Task description |
How many lines in the listing below contain the string "microseconds"? Say only the number.

Data for review |
(** * wisecow health scripts: a shallow embedding and its properties

    Two scripts are embedded:
    - [app_health_checker.py] (module [App]): HTTP endpoint checks, the
      in-memory history, the rolling uptime, the report and the exit code;
    - [system_health_monitor.py] (module [Sys]): the module does not compile
      (line 132), so what is embedded is what Python does with it.

    Conventions of the embedding.
    - Python [int] is [Z].  A Python [float] is idealised as the rational it
      denotes ([Q]): comparisons are exact in Python and so are they here, but
      the code rounds every quotient, product and [round] to a double and the
      model does not, so the two can differ in the last digits.  The
      statements about floats are therefore bounds and the values 0 and 100,
      which the doubles share, never other exact values.
    - A naive [datetime] is the number of microseconds since
      0001-01-01T00:00:00, a [Z]; [isoformat]/[fromisoformat] round-trip, so
      the ['timestamp'] string of a result is identified with that value.
    - Everything the scripts read from outside (clocks, the network, psutil,
      the file system) is an oracle in an environment record; what they change
      (logs, the report file, counters of oracle calls) is a world record
      threaded through a state-and-exception monad.
    - [exn] stands for instances of Python's [Exception]; [SystemExit] raised
      by [sys.exit] is not one, so [main] returns its exit code directly.
    - Console output ([print]) is not modelled. *)

From Stdlib Require Import Ascii String ZArith QArith Qround List Bool Lia Arith.
From Stdlib Require Import DecimalString.
Import ListNotations.

Local Open Scope Z_scope.

(** ** Exceptions and the monad *)

Inductive exn : Type :=
| OverflowError
| TypeError
| PermissionError
| OtherException (text : string).

Inductive result (A : Type) : Type :=
| Ok (a : A)
| Raise (e : exn).
Arguments Ok {A} a.
Arguments Raise {A} e.

(** A computation over a world [W]: the world keeps the changes made before an
    exception was raised. *)
Definition M (W A : Type) : Type := W -> result A * W.

Definition ret {W A} (a : A) : M W A := fun w => (Ok a, w).

Definition bind {W A B} (m : M W A) (k : A -> M W B) : M W B :=
  fun w => match m w with
           | (Ok a, w') => k a w'
           | (Raise e, w') => (Raise e, w')
           end.

Definition raise {W A} (e : exn) : M W A := fun w => (Raise e, w).

(** [try: m  except Exception as e: h e] *)
Definition try_except {W A} (m : M W A) (h : exn -> M W A) : M W A :=
  fun w => match m w with
           | (Ok a, w') => (Ok a, w')
           | (Raise e, w') => h e w'
           end.

Definition modify {W} (f : W -> W) : M W unit := fun w => (Ok tt, f w).

Declare Scope py_scope.
Delimit Scope py_scope with py.
Notation "x <- m ;; k" := (bind m (fun x => k))
  (at level 61, m at next level, right associativity) : py_scope.
Notation "m ;;; k" := (bind m (fun _ => k))
  (at level 61, right associativity) : py_scope.

(** A [for] loop that builds a list: [[f x for x in xs]], left to right. *)
Fixpoint mapM {W A B} (f : A -> M W B) (xs : list A) : M W (list B) :=
  match xs with
  | [] => ret []
  | x :: xs' => (y <- f x ;; ys <- mapM f xs' ;; ret (y :: ys))%py
  end.

(** [[x for x in xs if p x]], the test evaluated left to right. *)
Fixpoint filterM {W A} (p : A -> M W bool) (xs : list A) : M W (list A) :=
  match xs with
  | [] => ret []
  | x :: xs' =>
      (b <- p x ;; ys <- filterM p xs' ;; ret (if b then x :: ys else ys))%py
  end.

(** A [for] loop that updates an accumulator. *)
Fixpoint foldM {W A B} (f : B -> A -> M W B) (acc : B) (xs : list A) : M W B :=
  match xs with
  | [] => ret acc
  | x :: xs' => (acc' <- f acc x ;; foldM f acc' xs')%py
  end.

(** [xs[-1] if xs else None] *)
Fixpoint last_opt {A} (xs : list A) : option A :=
  match xs with
  | [] => None
  | [x] => Some x
  | _ :: xs' => last_opt xs'
  end.

(** ** Numbers and text *)

(** [str(n)] for an [int]. *)
Definition str_int (n : Z) : string := NilZero.string_of_int (Z.to_int n).

(** Round to the nearest integer, ties to even. *)
Definition round_half_even (q : Q) : Z :=
  let n := Qnum q in
  let d := Z.pos (Qden q) in
  let fl := n / d in
  let r2 := 2 * (n mod d) in
  if r2 <? d then fl
  else if d <? r2 then fl + 1
  else if Z.even fl then fl else fl + 1.

(** [round(x, 2)] on the rational that [x] denotes.  Python rounds the
    double [x] and returns the double nearest to the result: the two agree on
    the sign, on bounds that are doubles themselves, and on 0 and 100, not on
    every digit. *)
Definition round2 (q : Q) : Q := Qred (round_half_even (q * 100) # 100).

(** [sum(1 for x in xs if p x)] *)
Definition count {A} (p : A -> bool) (xs : list A) : nat :=
  length (filter p xs).

(** ** Naive datetimes and timedeltas *)

Definition datetime := Z.

Definition US_PER_HOUR : Z := 3600 * 1000000.
Definition US_PER_DAY : Z := 24 * US_PER_HOUR.
(** [date.max.toordinal()] is 3652059: the last day is 9999-12-31. *)
Definition MAXORDINAL : Z := 3652059.
Definition MAX_DELTA_DAYS : Z := 999999999.

Definition datetime_in_range (t : Z) : bool :=
  (0 <=? t) && (t <? MAXORDINAL * US_PER_DAY).

(** [datetime.timedelta(hours=h)], in microseconds; more than
    [MAX_DELTA_DAYS] days in magnitude is an [OverflowError]. *)
Definition timedelta_hours (h : Z) : result Z :=
  let us := h * US_PER_HOUR in
  if Z.abs (us / US_PER_DAY) <=? MAX_DELTA_DAYS then Ok us
  else Raise OverflowError.

(** [t - delta] for a datetime [t]: a result outside years 1..9999 is an
    [OverflowError]. *)
Definition datetime_sub (t delta : Z) : result datetime :=
  let r := t - delta in
  if datetime_in_range r then Ok r
  else Raise OverflowError.

Definition lift {W A} (r : result A) : M W A := fun w => (r, w).

(** The status of the interpreter when the main function ends: the argument of
    [sys.exit], or 1 when an exception goes uncaught. *)
Definition exit_status (r : result Z) : Z :=
  match r with
  | Ok code => code
  | Raise _ => 1
  end.

(** * app_health_checker.py *)

Module App.

Local Open Scope string_scope.
Local Open Scope Z_scope.

Inductive Health : Type := UP | DEGRADED | DOWN.

Definition Health_eqb (a b : Health) : bool :=
  match a, b with
  | UP, UP | DEGRADED, DEGRADED | DOWN, DOWN => true
  | _, _ => false
  end.

(** An entry of [APPLICATIONS]; ['expected_status'] and ['timeout'] are read
    with [dict.get] and may be absent. *)
Record AppConfig : Type := {
  cfg_name : string;
  cfg_url : string;
  cfg_expected_status : option Z;
  cfg_timeout : option Z
}.

Definition APPLICATIONS : list AppConfig :=
  [ {| cfg_name := "Wisecow App"; cfg_url := "http://3.94.125.204:31134";
       cfg_expected_status := Some 200; cfg_timeout := Some 5 |};
    {| cfg_name := "Example API"; cfg_url := "https://httpbin.org/status/200";
       cfg_expected_status := Some 200; cfg_timeout := Some 10 |} ].

(** The [status] dict of [check_health].  A key that a branch leaves out, and a
    key it sets to [None], are both [None] here (the script reads them with
    [dict.get]). *)
Record CheckResult : Type := {
  timestamp : datetime;
  application : string;
  r_url : string;
  status_code : option Z;
  r_expected_status : Z;
  response_time_ms : option Q;
  health : Health;
  message : string;
  error : option string;
  headers : option (list (string * string))
}.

Exercise solution |
2